The Australian Labor Party is promising to introduce measures to increase entry standards for teaching courses in a bid to improve student outcomes across Australia.
The plan is set to cost $146.5 million over four years.
Opposition leader Anthony Albanese said the government had let Australian children down with a school system that’s falling even further behind countries like the US, the UK, China and Korea.
“This is a serious problem for students, who aren’t being properly prepared for high-skilled, well-paid jobs, and it’s a handbrake on the economy,” he said.
“Our hardworking teachers do a terrific job. They stepped up during COVID to make sure our kids could keep learning. But far fewer high achievers in Australia choose teaching today. That needs to change. ”
He and shadow education minister Tanya Plibersek told a media conference in Sydney on Monday morning that Labor’s policy aims to make undertaking a teaching qualification more attractive to those finishing secondary school with outstanding results.
“Teaching is a vocation. We want our best and brightest going into teaching. We want them to be inspiring a new generation of learners so that young Australian students will get results that will see them set up for a lifetime of achievement,” Plibersek said.
She said highly qualified teachers were leaving the profession but they were not being replaced by teachers of the same quality, and that has led to a drop in the quality of student results.
“Australia is now seeing the worst results since international testing began for reading, writing and maths,” Plibersek said.
“We are also seeing teacher shortages right across Australia. There are too many classes in too many schools that are getting minimal supervision because they can’t find a relief teacher to teach that class that day.”

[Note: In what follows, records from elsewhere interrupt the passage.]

(* ===== verification/World.v ===== *)
(** * World: the data of [router/diag.h], [router/dm.c] and
    [router/diag_cntl.h], and the state of the whole program

    The global variables of the program, one record for each component.  A
    pointer to an object is the object's index; following an index that is not
    there is a use after free or a null dereference.  Each component's record
    is reached through a [Lens], so that an operation of one component run
    inside the program ([zoom]) changes that component only. *)

From S2P Require Import Prelude CircBuf Hdlc Masks Queue Watch.

Definition ENOENT : Z := 2.
Definition EMSGSIZE : Z := 90.
Definition ENETRESET : Z := 102.

Definition BIT (x : Z) : Z := Z.shiftl 1 x.
Definition DIAG_FEATURE_FEATURE_MASK_SUPPORT : Z := BIT 0.
Definition DIAG_FEATURE_DIAG_MASTER_SETS_COMMON_MASK : Z := BIT 1.
Definition DIAG_FEATURE_REQ_RSP_SUPPORT : Z := BIT 4.
Definition DIAG_FEATURE_APPS_HDLC_ENCODE : Z := BIT 6.
Definition DIAG_FEATURE_SOCKETS_ENABLED : Z := BIT 13.
Definition DIAG_FEATURE_DIAG_ID : Z := BIT 15.
Definition DIAG_FEATURE_DIAG_ID_FEATURE_MASK : Z := BIT 19.

Definition DIAG_CMD_SUBSYS_DISPATCH : Z := 75.
Definition DIAG_CMD_SUBSYS_DISPATCH_V2 : Z := 128.

(** ** Diagnostic monitors: [struct diag_client] of [router/dm.c]

    [recv_decoder] and [fd] are never used by the code and are left out. *)

Definition DIAG_ENCODE_RAW : Z := 1.
Definition DIAG_ENCODE_HDLC : Z := 2.
Definition DIAG_ENCODE_NHDLC : Z := 3.

Record diag_client := DiagClient {
  dm_name : string; dm_in_fd : Z; dm_out_fd : Z;
  dm_encode_type : Z; dm_encode_hdlc_reset : bool; dm_enabled : bool;
  dm_recv_buf : circ_buf }.

(** [diag_clients] in list order (clients are never removed, so a client's
    position is its identity), and the static [bad_cmd_counter] of
    [diag_start_hdlc_recovery]. *)
Record dmstate := DmState { dm_clients : list diag_client; dm_bad_cmd_counter : Z }.

(** ** Peripherals: [struct peripheral]

    The two implementations of its [send] and [close] pointers. *)

Inductive transport : Type := Rpmsg | Qrtr.

Record peripheral := Peripheral {
  pf_name : option string; pf_features : Z;
  pf_cntl_fd : Z; pf_cntl_open : bool; pf_data_fd : Z; pf_data_open : bool;
  pf_cmd_fd : Z; pf_dci_cmd_fd : Z;
  pf_flow : option nat; pf_diag_id : Z; pf_sockets : bool;
  pf_recv_buf : circ_buf; pf_recv_decoder : hdlc_decoder;
  pf_transport : transport }.

(** The live objects, the list [peripherals] and the next object. *)
Record pfstate := PfState { pf_objs : gmap nat peripheral; pf_list : list nat; pf_fresh : nat }.

(** ** Commands: [struct diag_cmd] and the handlers its [cb] points to *)

Inductive handler : Type :=
| HLoggingConfiguration | HExtendedMessageConfiguration
| HEventGetMask | HEventSetMask | HEventReportControl
| HDiagVersion | HDiagVersionNo | HExtendedBuildId
| HKeepAlive | HDiagId | HHdlcDisableCmd.

#[export] Instance handler_eq_dec : EqDecision handler.
Proof. solve_decision. Defined.

Record diag_cmd := DiagCmd {
  dc_first : Z; dc_last : Z; dc_peripheral : option nat; dc_cb : option handler }.

Record cmdstate := CmdState {
  diag_cmds : list diag_cmd; common_cmds : list diag_cmd; fallback_cmds : list diag_cmd }.

(** ** Diag ids: [struct diag_id_tbl_t]

    [di_info] is the object from [diagid_info] on: the id, the name's length,
    the name. *)
Record diag_id_tbl := DiagIdTbl { di_info_len : Z; di_info : bytes }.

(** [diag_ids] and the static [diag_id] of [diag_cntl_process_diag_id]. *)
Record idstate := IdState { diag_ids : list diag_id_tbl; id_last : Z }.

Definition DIAG_ID_APPS : Z := 1.

(** ** Devices

    [struct devnode] of [router/peripheral-rpmsg.c] and [struct usb_handle] of
    [router/usb.c]. *)

Record devnode := Devnode {
  dn_devnode : option string; dn_name : option string; dn_rproc : option string }.

Record usb_handle := UsbHandle { uh_ep0 : Z; uh_bulk_out : Z; uh_bulk_in : Z; uh_dm : nat }.

Record devstate := DevState { devnodes : list devnode; usb_handles : list usb_handle }.

(** ** The environment

    What the system answers: for each descriptor, what the coming reads
    return (an errno or a chunk of bytes; then [EAGAIN]); the results of the
    coming calls that return an integer ([open], [connect], [io_submit], ...;
    then -1); the senders of the coming datagrams; and the devices the udev
    monitor reports, each with what libudev says about it ([ud_parents] is the
    "rpmsg_name" attribute of its parents, the nearest first).  [e_aio] is what
    the kernel accepted of asynchronous I/O, in order: for which watch, on
    which descriptor, in which direction and with which contents of the
    buffer. *)

Record udev_device := UdevDevice {
  ud_action : option string; ud_devnode : option string; ud_name : option string;
  ud_parents : list (option string) }.

Record iocb := Iocb { io_obj : nat; io_fd : Z; io_write : bool; io_data : bytes }.

Record env := Env {
  e_fds : gmap Z (list (Z + bytes)); e_results : list Z; e_senders : list (Z * Z);
  e_udev : list udev_device; e_aio : list iocb }.

(** ** The program *)

Record world := World {
  w_masks : masks; w_queues : qstate; w_watches : wstate; w_dm : dmstate;
  w_pf : pfstate; w_cmds : cmdstate; w_ids : idstate; w_dev : devstate; w_env : env }.

#[local] Obligation Tactic :=
  intros; repeat match goal with w : world |- _ => destruct w end; cbn in *; by subst.

#[export] Program Instance masks_lens : Lens world masks := {|
  view := w_masks;
  over f w := World (f (w_masks w)) (w_queues w) (w_watches w) (w_dm w) (w_pf w) (w_cmds w) (w_ids w) (w_dev w) (w_env w) |}.
#[export] Program Instance queues_lens : Lens world qstate := {|
  view := w_queues;
  over f w := World (w_masks w) (f (w_queues w)) (w_watches w) (w_dm w) (w_pf w) (w_cmds w) (w_ids w) (w_dev w) (w_env w) |}.
#[export] Program Instance watches_lens : Lens world wstate := {|
  view := w_watches;
  over f w := World (w_masks w) (w_queues w) (f (w_watches w)) (w_dm w) (w_pf w) (w_cmds w) (w_ids w) (w_dev w) (w_env w) |}.
#[export] Program Instance dm_lens : Lens world dmstate := {|
  view := w_dm;
  over f w := World (w_masks w) (w_queues w) (w_watches w) (f (w_dm w)) (w_pf w) (w_cmds w) (w_ids w) (w_dev w) (w_env w) |}.
#[export] Program Instance pf_lens : Lens world pfstate := {|
  view := w_pf;
  over f w := World (w_masks w) (w_queues w) (w_watches w) (w_dm w) (f (w_pf w)) (w_cmds w) (w_ids w) (w_dev w) (w_env w) |}.
#[export] Program Instance cmds_lens : Lens world cmdstate := {|
  view := w_cmds;
  over f w := World (w_masks w) (w_queues w) (w_watches w) (w_dm w) (w_pf w) (f (w_cmds w)) (w_ids w) (w_dev w) (w_env w) |}.
#[export] Program Instance ids_lens : Lens world idstate := {|
  view := w_ids;
  over f w := World (w_masks w) (w_queues w) (w_watches w) (w_dm w) (w_pf w) (w_cmds w) (f (w_ids w)) (w_dev w) (w_env w) |}.
#[export] Program Instance dev_lens : Lens world devstate := {|
  view := w_dev;
  over f w := World (w_masks w) (w_queues w) (w_watches w) (w_dm w) (w_pf w) (w_cmds w) (w_ids w) (f (w_dev w)) (w_env w) |}.
#[export] Program Instance env_lens : Lens world env := {|
  view := w_env;
  over f w := World (w_masks w) (w_queues w) (w_watches w) (w_dm w) (w_pf w) (w_cmds w) (w_ids w) (w_dev w) (f (w_env w)) |}.

(** The static storage at the start. *)
Definition world_zero : world :=
  World masks_zero (QState ∅ []) (WState [] [] [] [] false 0 0) (DmState [] 0) (PfState ∅ [] 0)
    (CmdState [] [] []) (IdState [] DIAG_ID_APPS) (DevState [] []) (Env ∅ [] [] [] []).

(** [read(2)] *)
Definition env_read (fd n : Z) : M env (Z + bytes) := fun h e =>
  let '(r, f) := fd_read (default [] (e_fds e !! fd)) n in
  Done (r, h, Env (<[fd := f]> (e_fds e)) (e_results e) (e_senders e) (e_udev e) (e_aio e)).

Definition sys_read (fd n : Z) : M world (Z + bytes) := zoom (env_read fd n).

(** A call that returns an integer. *)
Definition env_call : M env Z := fun h e =>
  match e_results e with
  | [] => Done (-1, h, e)
  | r :: rs => Done (r, h, Env (e_fds e) rs (e_senders e) (e_udev e) (e_aio e))
  end.

Definition sys_call : M world Z := zoom env_call.

(** [recvfrom(2)]: the data and its sender. *)
Definition env_sender : M env (Z * Z) := fun h e =>
  match e_senders e with
  | [] => Done ((0, 0), h, e)
  | a :: l => Done (a, h, Env (e_fds e) (e_results e) l (e_udev e) (e_aio e))
  end.

Definition sys_recvfrom (fd n : Z) : M world ((Z + bytes) * (Z * Z)) :=
  r ← sys_read fd n; a ← zoom env_sender; mret (r, a).

(** [udev_monitor_receive_device] *)
Definition env_device : M env (option udev_device) := fun h e =>
  match e_udev e with
  | [] => Done (None, h, e)
  | d :: l => Done (Some d, h, Env (e_fds e) (e_results e) (e_senders e) l (e_aio e))
  end.

(** [strdup]: the copy, or null. *)
Definition strdup {S} (s : string) : M S (option string) :=
  p ← malloc (Z.of_nat (String.length s) + 1);
  match p with None => mret None | Some _ => mret (Some s) end.

(** Following a client or peripheral pointer, and writing back. *)
Definition get_client (c : nat) : M world diag_client :=
  w ← get; deref (dm_clients (w_dm w) !! c).

Definition upd_client (c : nat) (f : diag_client -> diag_client) : M world unit :=
  modify (over (fun s => DmState (alter f c (dm_clients s)) (dm_bad_cmd_counter s))).

Definition get_perif (p : nat) : M world peripheral :=
  w ← get; deref (pf_objs (w_pf w) !! p).

Definition upd_perif (p : nat) (f : peripheral -> peripheral) : M world unit :=
  modify (over (fun s => PfState (alter f p (pf_objs s)) (pf_list s) (pf_fresh s))).

(** Looping over a list, stopping at nothing. *)
Fixpoint for_each {S A} (f : A -> M S unit) (l : list A) : M S unit :=
  match l with
  | [] => mret tt
  | a :: l => _ ← f a; for_each f l
  end.

(** ** Lemmas *)

Lemma for_each_app {S A} (f : A -> M S unit) l k h (s : S) :
  for_each f (l ++ k) h s = (_ ← for_each f l; for_each f k) h s.
Proof.
  revert h s. induction l as [|a l IH]; intros h s; [done|]. cbn. mrun.
  destruct (f a h s) as [[[[] h1] s1]| | |]; [|done..]. rewrite IH. done.
Qed.

(** Rule of the invariant: what every round keeps, the loop keeps. *)
Lemma for_each_inv {S A} (P : heap -> S -> Prop) (f : A -> M S unit) l h s :
  (forall a h s, a ∈ l -> P h s -> exists h' s', f a h s = Done (tt, h', s') /\ P h' s') ->
  P h s -> exists h' s', for_each f l h s = Done (tt, h', s') /\ P h' s'.
Proof.
  revert h s. induction l as [|a l IH]; intros h s Hf Hs; [by do 2 eexists|].
  destruct (Hf a h s ltac:(apply list_elem_of_here) Hs) as (h1 & s1 & E & Hs1).
  destruct (IH h1 s1) as (h2 & s2 & E2 & Hs2); [|done|].
  { intros b h' s' Hb. apply Hf. by apply list_elem_of_further. }
  exists h2, s2. cbn. mrun. by rewrite E, E2.
Qed.

Definition with_queues (q : qstate) (w : world) : world := over (fun _ => q) w.

Lemma zoom_push q msg len h (w : world) :
  alloc_ok h -> 0 <= len <= zlen msg -> len < 2 ^ 63 ->
  zoom (queue_push q msg len) h w =
    Done (tt, tick h, with_queues (enqueue q None (slice msg 0 len) (w_queues w)) w).
Proof.
  intros. erewrite zoom_done; [done|]. apply queue_push_flow_ok; (done || lia).
Qed.

Lemma payloads_enqueue q flow d s q' :
  payloads (enqueue q flow d s) q' = payloads s q' ++ (if decide (q = q') then [d] else []).
Proof.
  unfold payloads. rewrite queue_of_enqueue. case_decide; [subst; by rewrite fmap_app|by rewrite app_nil_r].
Qed.

Lemma get_perif_ok p perif h w :
  pf_objs (w_pf w) !! p = Some perif -> get_perif p h w = Done (perif, h, w).
Proof. intros E. unfold get_perif. mrun. by rewrite E. Qed.

Lemma get_client_ok c dm h w :
  dm_clients (w_dm w) !! c = Some dm -> get_client c h w = Done (dm, h, w).
Proof. intros E. unfold get_client. mrun. by rewrite E. Qed.

(** ** Termination of the shared operations *)

Lemma terminates_deref {S A} (p : option A) : terminates (deref p : M S A).
Proof. by destruct p. Qed.
Lemma terminates_memset {S} p b n : terminates (@memset S p b n).
Proof. unfold memset. term. apply terminates_deref. Qed.
Lemma terminates_memcpy {S} p off src n : terminates (@memcpy S p off src n).
Proof. unfold memcpy. term. apply terminates_deref. Qed.
#[export] Hint Resolve @terminates_deref @terminates_memset @terminates_memcpy : term.

Lemma terminates_for_each {S A} (f : A -> M S unit) l : (forall a, terminates (f a)) -> terminates (for_each f l).
Proof. intros Hf. induction l as [|a l IH]; cbn [for_each]; term. Qed.

Lemma terminates_get_perif p : terminates (get_perif p).
Proof. unfold get_perif. term. Qed.
Lemma terminates_get_client c : terminates (get_client c).
Proof. unfold get_client. term. Qed.
Lemma terminates_upd_perif p f : terminates (upd_perif p f).
Proof. done. Qed.
Lemma terminates_upd_client c f : terminates (upd_client c f).
Proof. done. Qed.
#[export] Hint Resolve terminates_for_each terminates_get_perif terminates_get_client
  terminates_upd_perif terminates_upd_client : term.

Lemma terminates_mb_write b off src : mb_write b off src <> Spin.
Proof. unfold mb_write, mem_write. by case_match. Qed.
#[export] Hint Resolve terminates_mb_write : term.

Lemma terminates_flow_inc flow : terminates (watch_flow_inc flow).
Proof. unfold watch_flow_inc, flow_upd. term. Qed.
#[export] Hint Resolve terminates_flow_inc : term.

Lemma terminates_push q msg len flow : terminates (queue_push_flow q msg len flow).
Proof. unfold queue_push_flow, mbuf_alloc, list_add_tail. term. Qed.
Lemma terminates_push_nhdlc q msg len flow : terminates (queue_push_nhdlc_flow q msg len flow).
Proof. unfold queue_push_nhdlc_flow, mbuf_alloc, list_add_tail. term. Qed.
#[export] Hint Resolve terminates_push terminates_push_nhdlc : term.
Lemma terminates_hdlc_enqueue q msg len flow : terminates (hdlc_enqueue_flow q msg len flow).
Proof. unfold hdlc_enqueue_flow, hdlc_encode. term. Qed.
#[export] Hint Resolve terminates_hdlc_enqueue : term.

Lemma terminates_masks_ops :
  (forall e, terminates (diag_cmd_get_log_mask e)) /\ (forall r, terminates (diag_cmd_get_msg_mask r)) /\
  (forall n, terminates (diag_cmd_get_event_mask n)).
Proof.
  unfold diag_cmd_get_log_mask, diag_cmd_get_msg_mask, diag_cmd_get_event_mask.
  split; [|split]; term.
Qed.
#[export] Hint Extern 1 (terminates (diag_cmd_get_log_mask _)) => apply (proj1 terminates_masks_ops) : term.
#[export] Hint Extern 1 (terminates (diag_cmd_get_msg_mask _)) => apply (proj1 (proj2 terminates_masks_ops)) : term.
#[export] Hint Extern 1 (terminates (diag_cmd_get_event_mask _)) => apply (proj2 (proj2 terminates_masks_ops)) : term.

Labor’s policy seeks to remedy the situation by offering a range of incentives for high achievers to consider a teaching career.
Government funding for 5,000 students that receive an ATAR of 80 or above will be introduced in order to attract students to undertake teaching studies at university.
Each of the 5,000 students would be given up to $12,000 a year as an incentive to focus on teaching studies.
Retraining for professionals from other fields is also being proposed under the Labor plan with additional support being promised for 1,500 qualified professionals as a part of the Higher Achieving Teachers Program in a range of fields such as mathematics and science.
That program provides an opportunity for professionals to retrain as teachers while they receive a part-time wage as they complete an intensive masters-level teaching qualification.
The Labor policy also promises further discussions on teaching employment pathways, with the state and territory governments as a part of the National School Reform Agreement.